About this task
All that should appear is the run of lines from the one containing "h) = Ok tt." through the end of the records, each repeated exactly.
[Start of section]
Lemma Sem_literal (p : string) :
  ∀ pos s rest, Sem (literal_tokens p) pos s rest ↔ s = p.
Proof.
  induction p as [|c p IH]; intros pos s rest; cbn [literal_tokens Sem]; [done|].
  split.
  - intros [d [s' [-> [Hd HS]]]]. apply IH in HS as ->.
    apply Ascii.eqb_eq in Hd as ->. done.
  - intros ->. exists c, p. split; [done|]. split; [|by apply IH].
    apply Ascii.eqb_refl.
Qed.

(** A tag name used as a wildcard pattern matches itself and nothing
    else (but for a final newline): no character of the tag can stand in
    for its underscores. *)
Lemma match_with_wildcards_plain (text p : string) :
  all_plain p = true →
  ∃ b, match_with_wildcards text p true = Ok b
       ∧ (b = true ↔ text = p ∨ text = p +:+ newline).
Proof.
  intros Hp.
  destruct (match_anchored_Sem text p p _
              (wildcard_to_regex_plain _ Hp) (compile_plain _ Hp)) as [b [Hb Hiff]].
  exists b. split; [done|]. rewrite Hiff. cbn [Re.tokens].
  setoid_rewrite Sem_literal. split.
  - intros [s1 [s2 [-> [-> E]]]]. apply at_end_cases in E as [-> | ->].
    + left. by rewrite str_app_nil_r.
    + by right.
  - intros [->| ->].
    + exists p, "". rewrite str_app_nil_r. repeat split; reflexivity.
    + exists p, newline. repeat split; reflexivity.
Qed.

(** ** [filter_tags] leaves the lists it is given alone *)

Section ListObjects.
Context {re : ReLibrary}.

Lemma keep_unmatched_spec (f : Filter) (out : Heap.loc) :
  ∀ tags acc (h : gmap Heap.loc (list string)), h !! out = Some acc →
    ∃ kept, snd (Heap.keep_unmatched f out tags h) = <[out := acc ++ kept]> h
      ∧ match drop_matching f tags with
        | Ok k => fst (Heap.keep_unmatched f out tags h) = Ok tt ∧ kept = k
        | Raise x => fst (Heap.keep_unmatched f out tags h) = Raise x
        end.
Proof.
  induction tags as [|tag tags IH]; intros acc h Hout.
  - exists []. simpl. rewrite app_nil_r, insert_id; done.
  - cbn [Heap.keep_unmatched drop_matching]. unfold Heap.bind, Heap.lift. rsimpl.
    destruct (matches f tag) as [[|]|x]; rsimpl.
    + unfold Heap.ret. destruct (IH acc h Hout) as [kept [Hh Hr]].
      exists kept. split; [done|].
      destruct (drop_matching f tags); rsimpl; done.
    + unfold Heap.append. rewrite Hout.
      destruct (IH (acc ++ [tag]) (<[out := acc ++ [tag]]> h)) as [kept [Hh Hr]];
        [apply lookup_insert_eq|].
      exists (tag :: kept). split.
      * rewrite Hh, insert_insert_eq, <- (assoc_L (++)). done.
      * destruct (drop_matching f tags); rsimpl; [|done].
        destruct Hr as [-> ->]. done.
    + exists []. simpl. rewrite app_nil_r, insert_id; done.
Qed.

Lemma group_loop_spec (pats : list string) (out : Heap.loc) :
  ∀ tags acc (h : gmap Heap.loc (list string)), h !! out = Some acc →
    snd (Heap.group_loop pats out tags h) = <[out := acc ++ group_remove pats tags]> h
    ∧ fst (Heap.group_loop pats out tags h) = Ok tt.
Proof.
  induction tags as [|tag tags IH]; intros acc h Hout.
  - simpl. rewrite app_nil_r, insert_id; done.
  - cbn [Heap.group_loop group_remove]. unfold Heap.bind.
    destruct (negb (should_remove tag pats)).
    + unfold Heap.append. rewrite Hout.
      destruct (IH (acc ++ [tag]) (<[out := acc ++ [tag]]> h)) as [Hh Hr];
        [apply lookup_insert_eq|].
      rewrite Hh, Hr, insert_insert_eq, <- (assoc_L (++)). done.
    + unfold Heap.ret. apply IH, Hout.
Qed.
[End of section]
Result of this exercise
    ∧ fst (Heap.group_loop pats out tags h) = Ok tt.
Proof.
  induction tags as [|tag tags IH]; intros acc h Hout.
  - simpl. rewrite app_nil_r, insert_id; done.
  - cbn [Heap.group_loop group_remove]. unfold Heap.bind.
    destruct (negb (should_remove tag pats)).
    + unfold Heap.append. rewrite Hout.
      destruct (IH (acc ++ [tag]) (<[out := acc ++ [tag]]> h)) as [Hh Hr];
        [apply lookup_insert_eq|].
      rewrite Hh, Hr, insert_insert_eq, <- (assoc_L (++)). done.
    + unfold Heap.ret. apply IH, Hout.
Qed.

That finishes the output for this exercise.